‘Thousands’ Missing in Pakistan
PESHAWAR, Pakistan, Aug 30 (IPS) - Twenty-year-old Adnan Khan was among eight persons convicted for an attempt on the life of former president Gen. Pervez Musharraf. The conviction appeared uncertain, just as his whereabouts were before the order by a military court.
"My brother was not a terrorist. He was picked up by security agencies because they said he had links with al-Qaeda and the Taliban," his brother Abdul Qadoos from Khyber Agency, one of the seven tribal districts called the Federally Administered Tribal Areas (FATA) told IPS.
It took years to determine where Adnan Khan had been taken. The attempt to assassinate Gen Musharraf came in December 2003.3
"In February 2005, we filed a habeas corpus petition in Peshawar High Court (PHC) but security agencies denied his presence in their custody, and the case was disposed of," Qadoos said.

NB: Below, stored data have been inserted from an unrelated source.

Lemma ol_tx_desc_free_run s i d : znth (dv_pool s) i = Some d -> ol_tx_desc_free i s = Some (tt, released i d s).
Proof.
  intros Hi. unfold ol_tx_desc_free, __ol_tx_desc_free, released.
  unfold mbind, M_bind, get, modify. rewrite (upd_desc_run _ _ _ _ Hi). cbv beta iota.
  set (s1 := set_dv_num_free _ _).
  assert (H1 : znth (dv_pool s1) i = Some (set_ds_first (fun _ => TdNext (dv_freelist s)) d)) by exact (znth_put s i _ d Hi).
  rewrite (upd_desc_run _ _ _ _ H1). rewrite (upd_desc_run _ _ _ _ (znth_put _ _ _ _ H1)).
  unfold s1, put_desc, set_dv_num_free, set_dv_freelist, set_dv_pool, zset. simpl. by rewrite !list_insert_insert_eq.
Qed.

Lemma DevRep_release s fl L B dl tgt i d b :
  DevRep s fl (i :: L) B dl tgt -> znth (dv_pool s) i = Some d -> ds_first d = TdNetbuf b ->
  DevRep (released i d s) (i :: fl) L (b :: B) dl tgt.
Proof.
  intros HR Hi Hb. pose proof (DevRep_apart _ _ _ _ _ _ i HR) as (_ & Hap & _). destruct (Hap ltac:(set_solver)) as (Hif & His & Hiq).
  pose proof (DevRep_nodup _ _ _ _ _ _ HR) as Hnd.
  pose proof HR as [H1 H2 H3 H4 H5 H6 H7 H8 H9 H10 H11 H12]. destruct H10 as [HBn HB].
  assert (Hown : forall j c, owns (released i d s) j c <-> j <> i /\ owns s j c).
  { intros j c. unfold owns, released. cbn. split.
    - intros (x & Hx & Hc). apply (znth_zset_cases _ _ _ _ _ _ Hi) in Hx as [[-> ->]|[Hne Hx]]; [done|eauto].
    - intros (Hne & x & Hx & Hc). exists x. by rewrite znth_zset_ne by (try done; by apply znth_lt_Some in Hi). }
  assert (Hlen : zlen fl + 1 <= zlen (dv_pool s)).
  { assert (zlen (fl ++ (td_id <$> queued s) ++ elements (dl ∪ tgt) ++ i :: L) = zlen (dv_pool s)) as E.
    { unfold zlen at 1. rewrite H5. apply zseq_len, zlen_nonneg. }
    rewrite !zlen_app, zlen_cons in E. pose proof (zlen_nonneg (td_id <$> queued s)). pose proof (zlen_nonneg (elements (dl ∪ tgt))).
    pose proof (zlen_nonneg L). lia. }
  constructor; try done; cbn.
  - by rewrite zlen_zset.
  - by rewrite zlen_zset.
  - split; [done|]. exists (freed_desc (dv_freelist s) d), (dv_freelist s).
    rewrite znth_zset_eq by (by apply znth_lt_Some in Hi). split_and!; [done|done|]. eapply chain_put; [done|by right|done].
  - rewrite H4, zlen_cons, u16_small; [lia|]. pose proof (zlen_nonneg fl). lia.
  - rewrite zlen_zset, <- H5. change (queued (released i d s)) with (queued s).
    by rewrite <- !(Permutation_middle _ _ i).
  - intros j x Hx. apply (znth_zset_cases _ _ _ _ _ _ Hi) in Hx as [[-> ->]|[Hne Hx]]; [cbn|]; by apply H6.
  - intros j x Hx Hj. apply (znth_zset_cases _ _ _ _ _ _ Hi) in Hx as [[-> ->]|[Hne Hx]]; [set_solver|]. apply (H7 j); [done|set_solver].
  - intros j k c Hj Hk. apply Hown in Hj as [_ Hj], Hk as [_ Hk]. exact (H8 j k c Hj Hk).
  - intros c Hc. destruct (H9 c Hc) as [|(j & Hj)]; [left; set_solver|]. destruct (decide (j = i)) as [->|Hne].
    + left. destruct Hj as (x & Hx & Hc'). rewrite Hi in Hx. injection Hx as <-. apply elem_of_cons. left. congruence.
    + right. exists j. by apply Hown.
  - assert (Ho : owns s i b) by (by exists d). split.
    + apply list.NoDup_cons. split; [|done]. intros Hin. destruct (HB b Hin) as [_ Hno]. by apply (Hno i).
    + intros c Hc. apply elem_of_cons in Hc as [->|Hc].
      * destruct (H7 i d Hi Hif) as (_ & b' & Hb' & Hs). simplify_eq. split; [congruence|]. intros j [Hne Hj]%Hown. by apply Hne, (H8 j i b).
      * destruct (HB c Hc) as [Hs Hno]. split; [done|]. intros j [_ Hj]%Hown. by apply (Hno j).
  - intros t Ht. destruct (H11 t Ht) as (c & n & Ho & Hn). exists c, n. split; [|done]. apply Hown. split; [|done].
    intros Heq. apply Hiq. rewrite <- Heq. apply list_elem_of_fmap. by exists t.
Qed.

Lemma DevRep_rsrc s fl L B dl tgt f : DevRep s fl L B dl tgt -> DevRep (set_dv_tx (set_pd_rsrc_cnt f) s) fl L B dl tgt.
Proof. by intros []. Qed.
(* ===== verification/DescPages.v ===== *)
(** The layout of the two descriptor pools in pages of memory: the lookup of a
    descriptor by its id ([ol_tx_desc_find]) finds what an array would, and the
    free list HTT threads through its own pool ([htt_tx_attach]). *)
From Stdlib Require Import ZArith Lia.
From stdpp Require Import prelude gmap list numbers.
From S2P Require Import Prelude.
From S2P Require Import TxTypes.
From S2P Require Import TxInit.
From S2P Require Import DescTypes.
From S2P Require Import DescPool.
From S2P Require Import DescOps.

(** ** Powers of two *)
Section Powers.
Lemma sig_bit_loop_spec fuel v acc :
  0 < v < 2 ^ Z.of_nat fuel -> sig_bit_loop fuel v acc = acc + Z.log2 v + 1.
Proof.
  revert v acc. induction fuel as [|fuel IH]; intros v acc Hv; [cbn in Hv; lia|]. cbn [sig_bit_loop].
  rewrite (proj2 (Z.eqb_neq v 0)) by lia. destruct (Z.eq_dec v 1) as [->|Hne].
  - change (Z.shiftr 1 1) with 0. destruct fuel; cbn; lia.
  - rewrite Nat2Z.inj_succ, Z.pow_succ_r in Hv by lia.
    assert (Hlog : Z.log2 (Z.shiftr v 1) = Z.log2 v - 1) by (rewrite Z.log2_shiftr by lia; pose proof (Z.log2_pos v); lia).
    rewrite IH, Hlog; [lia|]. rewrite Z.shiftr_div_pow2 by lia. change (2 ^ 1) with 2.
    split; [apply Z.div_str_pos; lia|apply Z.div_lt_upper_bound; lia].
Qed.

Lemma page_divider_pow k : 0 <= k < 32 -> page_divider (2 ^ k) = k.
Proof.
  intros Hk. unfold page_divider. rewrite sig_bit_loop_spec; [rewrite Z.log2_pow2; lia|].
  split; [apply Z.pow_pos_nonneg; lia|]. apply Z.pow_lt_mono_r; lia.
Qed.

(** The test is true of powers of two only. *)
Lemma pow2_lxor k r : 0 <= k -> 0 <= r < 2 ^ k -> 2 ^ k + r = Z.lxor (2 ^ k) r.
Proof.
  intros Hk Hr. apply Z.add_nocarry_lxor. replace r with (Z.land r (Z.ones k)) by (rewrite Z.land_ones by lia; by apply Z.mod_small).
  rewrite (Z.land_comm r), Z.land_assoc, Z.land_ones, Z.mod_same by lia. apply Z.land_0_l.
Qed.

Lemma lxor_lt k a b : 0 <= k -> 0 <= a < 2 ^ k -> 0 <= b < 2 ^ k -> Z.lxor a b < 2 ^ k.
Proof.
  intros Hk Ha Hb. destruct (Z.eq_dec a 0) as [->|Ha0]; [rewrite Z.lxor_0_l; lia|].
  destruct (Z.eq_dec b 0) as [->|Hb0]; [rewrite Z.lxor_0_r; lia|].
  pose proof (proj2 (Z.lxor_nonneg a b) ltac:(lia)). destruct (Z.eq_dec (Z.lxor a b) 0) as [->|Hne]; [lia|].
  pose proof (Z.log2_lxor a b ltac:(lia) ltac:(lia)). pose proof (proj1 (Z.log2_lt_pow2 a k ltac:(lia)) ltac:(lia)).
  pose proof (proj1 (Z.log2_lt_pow2 b k ltac:(lia)) ltac:(lia)). apply Z.log2_lt_pow2; lia.
Qed.

Lemma lxor_pages x a b : Z.lxor (Z.lxor x a) (Z.lxor x b) = Z.lxor a b.
Proof. apply Z.bits_inj'. intros n _. rewrite !Z.lxor_spec. by destruct (Z.testbit x n), (Z.testbit a n), (Z.testbit b n). Qed.

Lemma ADF_OS_IS_PWR2_spec v : 0 < v -> ADF_OS_IS_PWR2 v = true <-> v = 2 ^ Z.log2 v.
Proof.
  intros Hv. unfold ADF_OS_IS_PWR2. rewrite Z.eqb_eq, Z.shiftl_mul_pow2 by lia. change (2 ^ 1) with 2.
  pose proof (Z.log2_spec v Hv) as [Hlo Hhi]. pose proof (Z.log2_nonneg v) as Hk. set (k := Z.log2 v) in *.
  rewrite Z.pow_succ_r in Hhi by lia. split.
  - intros Hx. destruct (Z.eq_dec v (2 ^ k)) as [|Hne]; [done|].
    pose proof (pow2_lxor k (v - 2 ^ k) Hk ltac:(lia)) as H1. pose proof (pow2_lxor k (v - 1 - 2 ^ k) Hk ltac:(lia)) as H2.
    replace (2 ^ k + (v - 2 ^ k)) with v in H1 by lia. replace (2 ^ k + (v - 1 - 2 ^ k)) with (v - 1) in H2 by lia.
    pose proof (lxor_lt k (v - 2 ^ k) (v - 1 - 2 ^ k) Hk ltac:(lia) ltac:(lia)) as Hlt.
    assert (E : Z.lxor v (v - 1) = Z.lxor (v - 2 ^ k) (v - 1 - 2 ^ k)).
    { rewrite <- (lxor_pages (2 ^ k) (v - 2 ^ k) (v - 1 - 2 ^ k)). by rewrite <- H1, <- H2. }
    lia.
  - intros E. pose proof (pow2_lxor k (2 ^ k - 1) Hk ltac:(lia)) as H1. clearbody k. subst v. rewrite <- H1. lia.
Qed.

(** The next power of two. *)
Lemma adf_os_get_pwr2_spec v : 0 < v < 2 ^ 30 -> exists k, 0 <= k <= 30 /\ adf_os_get_pwr2 v = 2 ^ k /\ v <= 2 ^ k < 2 * v.
Proof.
  intros Hv. unfold adf_os_get_pwr2. pose proof (Z.log2_spec v ltac:(lia)) as [Hlo Hhi]. pose proof (Z.log2_nonneg v).
  assert (Z.log2 v < 30) by (apply Z.log2_lt_pow2; lia). rewrite Z.pow_succ_r in Hhi by lia.
  destruct (ADF_OS_IS_PWR2 v) eqn:E.
  - apply ADF_OS_IS_PWR2_spec in E; [|lia]. exists (Z.log2 v). lia.
  - rewrite sig_bit_loop_spec by (cbn; lia). rewrite Z.shiftl_mul_pow2, Z.mul_1_l by lia. exists (Z.log2 v + 1).
    rewrite Z.add_0_l, Z.pow_add_r by lia. change (2 ^ 1) with 2.
    assert (v <> 2 ^ Z.log2 v) by (intros E'; apply ADF_OS_IS_PWR2_spec in E'; [congruence|lia]).
    split_and!; lia.
Qed.
End Powers.

(** ** Lookup in pages *)
Section Pages.
Context {A : Type}.
Implicit Types (pages : list (list A)).

Lemma znth_neg {B} (l : list B) i : i < 0 -> znth l i = None.
Proof. intros. unfold znth. by rewrite (proj2 (Z.ltb_lt i 0)). Qed.
Lemma znth_cons_next {B} (x : B) l i : 0 <= i -> znth (x :: l) (i + 1) = znth l i.
Proof.
  intros. unfold znth. rewrite (proj2 (Z.ltb_ge i 0)), (proj2 (Z.ltb_ge (i + 1) 0)) by lia.
  by replace (Z.to_nat (i + 1)) with (S (Z.to_nat i)) by lia.
Qed.
Lemma znth_app {B} (l1 l2 : list B) i : 0 <= i ->
  znth (l1 ++ l2) i = if i <? zlen l1 then znth l1 i else znth l2 (i - zlen l1).
Proof.
  intros. destruct (Z.ltb_spec i (zlen l1)); [by apply znth_app_l|by apply znth_app_r].
Qed.

Lemma znth_concat k pages i :
  0 <= k -> Forall (fun page => zlen page = 2 ^ k) pages ->
  znth (concat pages) i = (page ← znth pages (i / 2 ^ k); znth page (i mod 2 ^ k)).
Proof.
  intros Hk Hp. pose proof (Z.pow_pos_nonneg 2 k ltac:(lia) Hk) as Hpos. destruct (Z.lt_ge_cases i 0) as [Hi|Hi].
  { assert (i / 2 ^ k < 0) by (apply Z.div_lt_upper_bound; lia). by rewrite !znth_neg. }
  revert i Hi. induction pages as [|page pages IH]; intros i Hi; cbn [concat].
  { unfold znth. by destruct (i <? 0), (i / 2 ^ k <? 0). }
  apply list.Forall_cons in Hp as [Hl Hp]. rewrite znth_app, Hl by done. destruct (Z.ltb_spec i (2 ^ k)) as [Hlt|Hge].
  - by rewrite Z.div_small, Z.mod_small by lia.
  - replace (i / 2 ^ k) with ((i - 2 ^ k) / 2 ^ k + 1).
    2: { rewrite <- (Z.div_add (i - 2 ^ k) 1 (2 ^ k)) by lia. f_equal. lia. }
    replace (i mod 2 ^ k) with ((i - 2 ^ k) mod 2 ^ k).
    2: { rewrite <- (Z_mod_plus_full (i - 2 ^ k) 1 (2 ^ k)). f_equal. lia. }
    rewrite znth_cons_next by (apply Z.div_pos; lia). apply (IH Hp). lia.
Qed.

Lemma ol_tx_desc_find_concat k pages i :
  0 <= k < 32 -> Forall (fun page => zlen page = 2 ^ k) pages ->
  ol_tx_desc_find pages (page_divider (2 ^ k)) (offset_filter (2 ^ k)) i = znth (concat pages) i.
Proof.
  intros Hk Hp. unfold ol_tx_desc_find, offset_filter. rewrite (page_divider_pow k Hk), Z.shiftr_div_pow2 by lia.
  replace (2 ^ k - 1) with (Z.ones k) by (rewrite Z.ones_equiv; lia). rewrite Z.land_ones by lia. by rewrite (znth_concat k) by (done || lia).
Qed.

Lemma zlen_concat k pages : Forall (fun page => zlen page = k) pages -> zlen (concat pages) = zlen pages * k.
Proof.
  induction pages as [|page pages IH]; intros Hp; [done|]. apply list.Forall_cons in Hp as [Hl Hp].
  cbn [concat]. rewrite zlen_app, zlen_cons, Hl, (IH Hp). lia.
Qed.
End Pages.

(** The pages of the pool: a power of two of elements in each, enough of them. *)
Lemma page_layout page_bits size pool_size per_page num_pages :
  0 <= page_bits <= 15 -> 0 < size <= 2 ^ page_bits -> 0 < pool_size < 65536 ->
  multi_pages (2 ^ page_bits) (adf_os_get_pwr2 size) pool_size = Some (per_page, num_pages) ->
  exists j, 0 <= j <= 15 /\ per_page = 2 ^ j /\ 2 ^ j * adf_os_get_pwr2 size = 2 ^ page_bits /\ size <= adf_os_get_pwr2 size /\
    pool_size <= num_pages * 2 ^ j.
Proof.
  intros Hb Hsz Hpool Hmp. assert (H15 : 2 ^ page_bits <= 2 ^ 15) by (apply Z.pow_le_mono_r; lia).
  destruct (adf_os_get_pwr2_spec size) as (k & Hk & E & Hle & Hlt); [change (2 ^ 15) with 32768 in H15; lia|]. rewrite E in *.
  assert (Hkb : k <= page_bits).
  { destruct (Z.le_gt_cases k page_bits) as [|Hgt]; [done|]. pose proof (Z.pow_le_mono_r 2 (page_bits + 1) k ltac:(lia) ltac:(lia)) as Hp.
    rewrite Z.pow_add_r in Hp by lia. change (2 ^ 1) with 2 in Hp. lia. }
  unfold multi_pages in Hmp. rewrite <- Z.pow_sub_r in Hmp by lia. set (j := page_bits - k) in *.
  assert (Hj : 0 < 2 ^ j <= 2 ^ 15) by (split; [apply Z.pow_pos_nonneg; lia|apply Z.pow_le_mono_r; lia]). change (2 ^ 15) with 32768 in Hj.
  rewrite u16_small, (proj2 (Z.eqb_neq _ 0)) in Hmp by lia. injection Hmp as <- Hn. exists j.
  split_and!; [lia|lia|done|by rewrite <- Z.pow_add_r by lia; f_equal; lia|done|].
  pose proof (Z.div_mod pool_size (2 ^ j) ltac:(lia)) as Hdm. pose proof (Z.mod_pos_bound pool_size (2 ^ j) ltac:(lia)) as Hmb.
  pose proof (Z.div_pos pool_size (2 ^ j) ltac:(lia) ltac:(lia)). assert (pool_size / 2 ^ j <= pool_size) by (apply Z.div_le_upper_bound; nia).
  destruct (Z.eqb_spec (pool_size mod 2 ^ j) 0) as [Hz|Hz].
  - rewrite u16_small in Hn by lia. nia.
  - assert (pool_size / 2 ^ j + 1 <= pool_size).
    { destruct (Z.eq_dec (2 ^ j) 1) as [E1|]; [rewrite E1, Z.mod_1_r in Hz; lia|].
      assert (pool_size / 2 ^ j < pool_size) by (apply Z.div_lt; lia). lia. }
    rewrite u16_small in Hn by lia. nia.
Qed.

(** The pages hold all elements, and the last page is needed. *)
Lemma multi_pages_enough PAGE_SIZE element_size n per_page num_pages :
  0 < n < 65536 -> multi_pages PAGE_SIZE element_size n = Some (per_page, num_pages) ->
  0 < per_page /\ (num_pages - 1) * per_page < n /\ n <= num_pages * per_page.
Proof.
  intros Hn Hmp. unfold multi_pages in Hmp. pose proof (u16_range (PAGE_SIZE / element_size)) as Hr. set (k := u16 _) in *.
  destruct (Z.eqb_spec k 0) as [|Hk]; [done|]. injection Hmp as <- Hnum. split; [lia|].
  pose proof (Z.div_mod n k Hk) as Hdm. pose proof (Z.mod_pos_bound n k ltac:(lia)) as Hmb.
  pose proof (Z.div_pos n k ltac:(lia) ltac:(lia)) as Hq. assert (n / k <= n) by (apply Z.div_le_upper_bound; nia).
  destruct (Z.eqb_spec (n mod k) 0) as [Hz|Hz].
  - rewrite u16_small in Hnum by lia. subst num_pages. nia.
  - assert (n / k + 1 <= n).
    { destruct (Z.eq_dec k 1) as [E1|]; [rewrite E1, Z.mod_1_r in Hz; lia|]. assert (n / k < n) by (apply Z.div_lt; lia). lia. }
    rewrite u16_small in Hnum by lia. subst num_pages. nia.
Qed.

"In June the same year, another petition was filed after which it came to the family's knowledge that Adnan has been undergoing trial along with others by a field general court martial."
"There's no justice in such cases because my client was not given fair trial by the army court," Habibur Rehman Afridi, Adnan's lawyer told IPS. Adnan Khan was convicted by the military court two years ago.
But Khan's family is luckier than those of an estimated 8,000 taken away by security forces and not seen since.
Advocate Arif Jan who is pursuing 60 cases of forced disappearances says the issue surfaced in Pakistan soon after attacks in New York and Washington in September 2001. Pakistan's Inter-Services Intelligence (ISI) and the Military Intelligence (MI) picked up large numbers of people from Khyber Pakhtunkhwa province of Pakistan in the north, FATA, Balochistan and Sindh.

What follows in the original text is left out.